Apenas engulo em seco e abaixo a cabeça. Eu sei que era uma péssima ideia, soube assim que anunciaram a festa no começo do mês, mas porra, era nossa última festa do ensino médio, a comemoração de que aquele inferno finalmente acabou e sei que Pietro estava mais aliviado do que nós, eu não sei como ele aguentou as merdas que o fizeram ouvir por ser gay, supostamente sem pais e de uma família de traficantes.

Martina abre a porta da frente e eu entro atrás dela, e é quando eu percebo que a algo errado. Nossa casa nunca ficava vazia, sempre tinha algum empregado, parceiros de meu pai ou Antonella cantando por aí, mas hoje o lugar está silencioso pra caralho. Olho para meus irmãos por sobre o ombro, que passam com Pietro pela porta de entrada e me devolvem olhares confusos.
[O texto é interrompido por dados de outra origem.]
(* ===== verification/LoopProps.v ===== *)
(** * Runs of the event loop of a user (user.go)

    Two sequences of events that end the loop of the user with a panic. *)

From stdpp Require Import base list gmap strings.
From Stdlib Require Import ZArith Ascii.
From S2P Require Import Prelude GoStrings GoText Casemapping Xirc Whox Base64 Genmsg Sasl Irc Rate MsgStore Database.
From S2P Require Import Handler Session Network Pending Upstream UpstreamHandlers User Downstream Client ClientHandlers.
From S2P Require Import ClientMessages ClientHistory ClientBouncer ServiceFlags Service ServiceCommands UserLoop ClientRun ServiceProps.

Local Open Scope Z_scope.

Module LoopWitness.
Import PendingWitness UnaryCodec ClientWitness ServiceWitness.

Definition run (l : list event) (s : cst unit) : cst unit * res derror unit := run_events false l s.

(** ** A user with one network and a saved channel that is detached *)

Definition detached : ChannelRec := newChannel "#go" "" true.
Definition user0 : UserRec := user_with_Enabled (NewUser "user") true.
Definition initial : cst unit :=
  CSt (start_session user0 (Some tt) [(with_ID (NewNetwork "irc.example.org") 1, [detached], [], [])]) None ∅ [].

(** A client that is logged in and asks for the network. *)
Definition login (id : Z) : downstreamConn :=
  set_dc_registration (Some (DReg "me" "user" "" "irc.example.org" 0 false "user"))
    (set_dc_hasUser false (set_dc_network None (client id))).

Definition server (cmd : string) (params : list string) : message := Message ∅ (Some (Prefix "me" "u" "h")) cmd params.

Definition join_events : list event :=
  [EventDownstreamConnected (login 1); EventUpstreamConnected 0 conn0; EventUpstreamMessage 0 (server "JOIN" ["#go"])].

(** The end of the names of the channel. *)
Definition names_events : list event :=
  [EventUpstreamMessage 0 (server "353" ["me"; "="; "#go"; "@me bob"]); EventUpstreamMessage 0 (server "366" ["me"; "#go"; "End"])].
Definition client_join : event := EventDownstreamMessage (client 1) (mk_msg "JOIN" ["#go"]).

(** ** A client that restarts its authentication with the server *)

Definition sasl_conn : upstreamConn := set_uc_caps (Caps {["sasl" := "PLAIN"]} {[ "sasl" ]}) conn0.
Definition sasl_start : cst unit :=
  CSt (Session user0 {[0%nat := NetObj 0 net0 (Some sasl_conn)]} [0%nat]
         [set_dc_caps (Caps {["sasl" := "PLAIN"]} {[ "sasl" ]}) (client 1)] (Some tt) 1%nat []) None ∅ [].

Definition auth (arg : string) : event := EventDownstreamMessage (client 1) (mk_msg "AUTHENTICATE" [arg]).
Definition credentials : string := "AGFsaWNlAHNlY3JldA==".
(** The client sends its credentials, which are passed to the server, and aborts. *)
Definition aborted : list event := [auth "PLAIN"; auth credentials; auth "*"].
Definition success : event := EventUpstreamMessage 0 (server "903" ["me"; "SASL authentication successful"]).

End LoopWitness.

(** ** Panics *)


(* ===== verification/LoopSound.v ===== *)
(** * Invariants of the event loop of a user (user.go)

    Every event keeps the state of the user sound: the clients have different
    IDs, are bound to networks that exist and have only enabled what they were
    offered. *)

From stdpp Require Import base list gmap strings.
From Stdlib Require Import ZArith Ascii.
From S2P Require Import Prelude GoStrings GoText Casemapping Xirc Whox Genmsg Sasl Irc Rate MsgStore Database.
From S2P Require Import Handler Session Network Pending Upstream UpstreamHandlers User SessionSound Downstream DownstreamCaps Client.
From S2P Require Import ClientHandlers ClientMessages ClientHistory ClientBouncer ServiceFlags Service ServiceCommands UserLoop ClientSound ServiceSound ClientPolicy ClientRun ServiceProps LoopProps.

Local Open Scope Z_scope.

(** Any records; clients keep the invariant of capabilities. *)
Definition loop_policy : policy := Policy (fun _ => True) (fun _ => True) caps_ok.
Definition any_effect (e : ceffect) : Prop := True.

Create HintDb loop discriminated.

Section Loop.
Context {St : Type} {HSt : Store St} {HH : HistoryStore St} {BC : BareCodec Z}.
Context {MO : MapOrder} {UN : Unicode} {EV : Env} {UE : UserEnv} {SE : SrvEnv} {CE : ClientEnv} {FE : FlagEnv} {VE : ServiceEnv}.
Notation C := (handler (cst St) derror).
Notation D := (handler dst derror).
Notation SV := (handler (cst St) serr).
Notation S := (csound loop_policy any_effect (St := St)).
Notation method := (conn_method loop_policy).

Lemma loop_policy_ok : policy_ok loop_policy.
Proof. by split. Qed.
Lemma loop_caps : caps_policy loop_policy.
Proof. split; [apply caps_handleCap|apply caps_updateSupportedCaps]. Qed.
Lemma loop_effects : effects_ok loop_policy any_effect.
Proof. by split. Qed.

Lemma any_rec {A} (m : handler (ust St) uerror A) : keeps_rec loop_policy m.
Proof. done. Qed.

Lemma loop_conn {A} id (m : dview -> option St -> D A) : (forall V store, method (m V store)) -> keeps S (run_conn id m).
Proof. apply keeps_run_conn, loop_effects. Qed.
Lemma loop_user {A} (m : handler (session St) user_error A) : user_method loop_policy m -> keeps S (run_user m).
Proof. apply keeps_run_user; [apply loop_caps|apply loop_effects]. Qed.
Lemma loop_up {A} ref (m : Env -> handler (ust St) uerror A) : keeps S (run_up ref m).
Proof. apply keeps_run_up; [apply loop_caps|apply loop_effects|]. intros EV'. apply any_rec. Qed.
Lemma loop_did e : keeps (E := derror) S (did e).
Proof. by apply keeps_did. Qed.
Lemma loop_obj ref f : (forall o, no_ref (f o) = no_ref o) -> keeps S (modify_obj ref f).
Proof. intros Hf. apply keeps_modify_obj. intros o. split; [apply Hf|done]. Qed.
Lemma loop_obj_at ref : keeps S (obj_at_ref ref).
Proof. apply keeps_obj_at. Qed.
Lemma address_app (l : loc) (s : step) :
  address (l ++ [s]) = (address l ++ segment s)%string.
Proof.
  induction l as [|s0 l IH]; cbn [app address].
  - now rewrite append_empty.
  - now rewrite IH, append_assoc.
Qed.

Section Addressed.

Variable catalog : value.

Lemma noted_addressed kind node kvs calls :
  get_at node catalog = Some (VDict kvs) ->
  Forall (fun c => snd c = address (snd (fst c))
                   /\ exists kvs, get_at (snd (fst c)) catalog = Some (VDict kvs))
    calls ->
  Forall (fun c => snd c = address (snd (fst c))
                   /\ exists kvs, get_at (snd (fst c)) catalog = Some (VDict kvs))
    (Tracer.noted kind node (address node) calls).
Proof.
  intros Hn Hc. unfold Tracer.noted. apply Forall_app. split; [exact Hc|].
  constructor; [|constructor]. cbn [fst snd]. split; [reflexivity|now exists kvs].
Qed.

Lemma walk_node_addressed node kvs calls :
  get_at node catalog = Some (VDict kvs) ->
  Forall (fun c => snd c = address (snd (fst c))
                   /\ exists kvs, get_at (snd (fst c)) catalog = Some (VDict kvs))
    calls ->
  Forall (fun c => snd c = address (snd (fst c))
                   /\ exists kvs, get_at (snd (fst c)) catalog = Some (VDict kvs))
    (fst (walk_node Tracer.noted kvs node (address node) calls)).
Proof.
  intros Hn Hc. unfold walk_node.
  assert (H1 : Forall (fun c => snd c = address (snd (fst c))
                         /\ exists kvs, get_at (snd (fst c)) catalog = Some (VDict kvs))
                 (if Text.search_indexed "streams" (address node)
                  then Tracer.noted STREAM node (address node) calls else calls)).
  { destruct (Text.search_indexed "streams" (address node));
      [now apply (noted_addressed _ _ kvs)|exact Hc]. }
  revert H1.
  generalize (if Text.search_indexed "streams" (address node)
              then Tracer.noted STREAM node (address node) calls else calls).
  intros calls1 H1.
  assert (H2 : Forall (fun c => snd c = address (snd (fst c))
                         /\ exists kvs, get_at (snd (fst c)) catalog = Some (VDict kvs))
                 (if Text.search_schema_properties (address node)
                  then Tracer.noted STREAM_PROPERTY node (address node) calls1
                  else calls1)).
  { destruct (Text.search_schema_properties (address node));
      [now apply (noted_addressed _ _ kvs)|exact H1]. }
  revert H2.
  generalize (if Text.search_schema_properties (address node)
              then Tracer.noted STREAM_PROPERTY node (address node) calls1
              else calls1).
  intros calls2 H2. cbv zeta.
  destruct (Text.search_indexed "metadata" (address node)); [|exact H2].
  destruct (lookup "breadcrumb" kvs) as [b|]; [|exact H2].
  destruct (py_len b) as [[|n]|why]; cbn [fst];
    [now apply (noted_addressed _ _ kvs)|now apply (noted_addressed _ _ kvs)|exact H2].
Qed.

Lemma walk_addressed (v : value) :
  unique_keys v = true ->
  forall node calls,
    get_at node catalog = Some v ->
    Forall (fun c => snd c = address (snd (fst c))
                     /\ exists kvs, get_at (snd (fst c)) catalog = Some (VDict kvs))
      calls ->
    Forall (fun c => snd c = address (snd (fst c))
                     /\ exists kvs, get_at (snd (fst c)) catalog = Some (VDict kvs))
      (fst (walk Tracer.noted v node (address node) calls)).
Proof.
  induction v as [|b|z|t|xs IH|kvs IH] using value_ind;
    intros Hu node calls Hn Hc; try exact Hc.
  - cbn [walk].
    assert (H : forall suf pre calls,
               xs = pre ++ suf ->
               Forall (fun c => snd c = address (snd (fst c))
                                /\ exists kvs,
                                     get_at (snd (fst c)) catalog = Some (VDict kvs))
                 calls ->
               Forall (fun c => snd c = address (snd (fst c))
                                /\ exists kvs,
                                     get_at (snd (fst c)) catalog = Some (VDict kvs))
                 (fst (walk_elements (walk Tracer.noted) node (address node) suf
                         (List.length pre) calls))).
    { induction suf as [|x rest IHs]; intros pre calls0 Hxs Hc0; [exact Hc0|].
      cbn [walk_elements]. unfold and_then.
      assert (Hin : In x xs) by (rewrite Hxs; apply in_or_app; right; now left).
      assert (Hx : get_at (node ++ [Idx (List.length pre)]) catalog = Some x).
      { rewrite get_at_app, Hn. cbn [get_at child].
        rewrite Hxs, nth_error_app2, Nat.sub_diag by lia. reflexivity. }
      rewrite Forall_forall in IH.
      pose proof (IH x Hin (unique_keys_element _ _ Hu Hin)
                    (node ++ [Idx (List.length pre)]) calls0 Hx Hc0) as Hw.
      rewrite address_app in Hw. cbn [segment] in Hw.
      destruct (walk Tracer.noted x (node ++ [Idx (List.length pre)])
                  (address node ++ "[" ++ Text.decimal (List.length pre) ++ "]")%string
                  calls0) as [calls1 [[]|why]]; cbn [fst] in *; [|exact Hw].
      specialize (IHs (pre ++ [x]) calls1).
      rewrite length_app in IHs. cbn [List.length] in IHs.
      rewrite Nat.add_1_r in IHs. apply IHs; [now rewrite <- app_assoc|exact Hw]. }
    apply (H xs [] calls eq_refl Hc).
  - cbn [walk]. unfold and_then.
    pose proof (walk_node_addressed node kvs calls Hn Hc) as H0.
    destruct (walk_node Tracer.noted kvs node (address node) calls)
      as [calls0 [[]|why]]; cbn [fst] in *; [|exact H0].
    assert (H : forall suf calls,
               (forall k x, In (k, x) suf -> In (k, x) kvs) ->
               Forall (fun c => snd c = address (snd (fst c))
                                /\ exists kvs,
                                     get_at (snd (fst c)) catalog = Some (VDict kvs))
                 calls ->
               Forall (fun c => snd c = address (snd (fst c))
                                /\ exists kvs,
                                     get_at (snd (fst c)) catalog = Some (VDict kvs))
                 (fst (walk_fields (walk Tracer.noted) node (address node) suf calls))).
    { induction suf as [|[k x] rest IHs]; intros calls1 Hsub Hc1; [exact Hc1|].
      cbn [walk_fields]. unfold and_then.
      assert (Hin : In (k, x) kvs) by (apply Hsub; now left).
      rewrite Forall_forall in IH.
      pose proof (IH (k, x) Hin (unique_keys_field _ _ _ Hu Hin)
                    (node ++ [Key k]) calls1
                    (get_at_key _ _ _ _ _ Hn (unique_keys_lookup _ _ _ Hu Hin)) Hc1)
        as Hw.
      rewrite address_app in Hw. cbn [segment snd] in Hw.
      destruct (walk Tracer.noted x (node ++ [Key k]) (address node ++ "." ++ k)%string
                  calls1) as [calls2 [[]|why]]; cbn [fst] in *; [|exact Hw].
      apply IHs; [|exact Hw]. intros k' x' Hin'. apply Hsub. now right. }
    apply (H kvs calls0); [auto|exact H0].
Qed.

End Addressed.
#[global] Instance key_le_total {V} : Total (@key_le V).
Proof. intros a b. apply String.leb_total. Qed.

(** [std::map::emplace]: inserts unless the key is present; the flag tells
    whether the insertion took place. *)
Definition map_emplace {V : Type} (k : string) (v : V) (m : gmap string V)
  : gmap string V * bool :=
  match m !! k with
  | Some _ => (m, false)
  | None => (<[k := v]> m, true)
  end.

(** [std::set::emplace]. *)
Definition set_emplace (k : string) (s : Dictionaries) : Dictionaries * bool :=
  if decide (k ∈ s) then (s, false) else ({[k]} ∪ s, true).

(** ** The object, the heap and the trace *)

(** The fields of [DatabaseWithOwnTablesBase] (the mutex apart: its use is
    recorded in the trace). *)
Record DatabaseWithOwnTablesBase : Set := mkDatabase {
  name : string;
  tables : Tables;
  dictionaries : Dictionaries
}.

(** Modelled from the spec: the snapshot iterator classes
    [DatabaseTablesSnapshotIterator] and [DatabaseDictionariesSnapshotIterator]
    are declared in headers that are not part of the file.  The
    specification describes a snapshot iterator as an immutable,
    point-in-time copy of a name-to-handle (or name-only) mapping: the
    object holds its own copy of the container it is constructed from. *)
Inductive SnapshotIterator : Set :=
| DatabaseTablesSnapshotIterator (tables_ : Tables)
| DatabaseDictionariesSnapshotIterator (dictionaries_ : Dictionaries).

(** A [std::unique_ptr] to a snapshot iterator: the address of the object
    in the heap. *)
Abbreviation DatabaseTablesIteratorPtr := nat.
Abbreviation DatabaseDictionariesIteratorPtr := nat.

Record Machine : Set := mkMachine {
  this : DatabaseWithOwnTablesBase;
  heap : list SnapshotIterator
}.

Inductive Event : Set :=
| mutex_lock
| mutex_unlock
| call_tryGetDictionary (dict_name : string)
| call_StorageDictionary_create (view : StoragePtr)
| call_reload (dict_name : string) (load_never_loading : bool)
| call_shutdown (table : StoragePtr).

#[global] Instance Event_eq_dec : EqDecision Event.
Proof. solve_decision. Defined.

Inductive Outcome (A : Type) : Type :=
| Returned (a : A)
| Thrown (e : Exception).
Arguments Returned {A} a.
Arguments Thrown {A} e.

(** A member function: from the machine before the call to how the call
    ends, the machine after it and the events of the call, oldest first. *)
Definition M (A : Type) : Type := Machine → Outcome A * Machine * list Event.

Definition ret {A} (a : A) : M A := λ m, (Returned a, m, []).

Definition bind {A B} (c : M A) (k : A → M B) : M B := λ m,
  match c m with
  | (Returned a, m', t) => let '(r, m'', t') := k a m' in (r, m'', t ++ t')
  | (Thrown e, m', t) => (Thrown e, m', t)
  end.

#[global] Instance M_ret : MRet M := @ret.
#[global] Instance M_bind : MBind M := λ A B k c, bind c k.

(** [throw Exception(...)]. *)
Definition throw {A} (e : Exception) : M A := λ m, (Thrown e, m, []).

Definition emit (ev : Event) : M () := λ m, (Returned (), m, [ev]).

Definition get_this : M DatabaseWithOwnTablesBase := λ m, (Returned (this m), m, []).

Definition set_tables (new_tables : Tables) : M () := λ m,
  (Returned (),
   {| this := {| name := name (this m); tables := new_tables;
                 dictionaries := dictionaries (this m) |};
      heap := heap m |}, []).

Definition set_dictionaries (new_dictionaries : Dictionaries) : M () := λ m,
  (Returned (),
   {| this := {| name := name (this m); tables := tables (this m);
                 dictionaries := new_dictionaries |};
      heap := heap m |}, []).

(** [std::lock_guard lock(mutex)] over the rest of its block: the mutex is
    locked on entry and unlocked when the block is left, by a [return] or
    by an exception alike. *)
Definition lock_guard {A} (block : M A) : M A := λ m,
  let '(r, m', t) := block m in (r, m', mutex_lock :: t ++ [mutex_unlock]).

(** [std::make_unique<...>(container)]: a new object at the next free
    address. *)
Definition make_unique (obj : SnapshotIterator) : M nat := λ m,
  (Returned (length (heap m)),
   {| this := this m; heap := heap m ++ [obj] |}, []).

(** A call into a collaborator that either returns or throws. *)
Definition external_call (ev : Event) (result : option Exception) : M () :=
  _ ← emit ev;
  match result with
  | None => ret ()
  | Some e => throw e
  end.

(** A range-based [for] whose body updates one local variable. *)
Fixpoint for_each {A S : Type} (range : list A) (body : A → S → M S) (local : S) : M S :=
  match range with
  | [] => ret local
  | x :: range' => local' ← body x local; for_each range' body local'
  end.

(** How a call ended, where it left the machine, and what it did. *)
Definition outcome {A} (c : M A) (m : Machine) : Outcome A := (c m).1.1.
Definition after {A} (c : M A) (m : Machine) : Machine := (c m).1.2.
Definition events {A} (c : M A) (m : Machine) : list Event := (c m).2.

(** ** The member functions *)

(** Poco's configuration, restricted to its boolean keys; [getBool] with a
    default value. *)
Abbreviation AbstractConfiguration := (gmap string bool).

Definition getBool (config : AbstractConfiguration) (key : string) (default_value : bool) : bool :=
  default default_value (config !! key).

Section Members.

(** The dictionary objects, their structure and the column list derived
    from it belong to the dictionaries code. *)
Context {IDictionaryBase DictionaryStructure : Type}.
Variable getStructure : IDictionaryBase → DictionaryStructure.
Variable getNamesAndTypes : DictionaryStructure → NamesAndTypesList.

(** The virtual [IStorage::shutdown] of a storage either returns ([None])
    or throws. *)
Variable IStorage_shutdown : StoragePtr → option Exception.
— Dean. – Levo o olhar de volta para frente quando ouço meu nome ser chamado.

Daniel Bianchi sai do pequeno escritório embaixo da escada e engulo em seco quando vejo seu rosto. Meu pai quase nunca sorria, quando ocorria, era por alguma palhaçada que eu e meus irmãos fazíamos, mas fora isso, vivia por aí com seu maxilar trincado, sobrancelhas grossas e escuras, acima de olhos castanhos, franzidas, o cabelo arrumado sempre em perfeita ordem.

Eu ainda me surpreendia com o quanto somos parecidos, sei que Dante também tem as mesmas características, mas há algo em nossa expressão que nos torna idênticos, pelo menos por fora. Enquanto isso, Matteo com seus cabelos loiros e olhos azuis, e Martina e Pietro como uma cópia esculpida do meu tio, não parecem em nada conosco, ainda assim são nossa família.

Acontece que ao contrário do usual, o rosto do meu pai parece abatido, seus olhos estão mais fundos e seu cabelo parece que fora puxado várias vezes, em desespero, em agonia. Algo muito ruim aconteceu.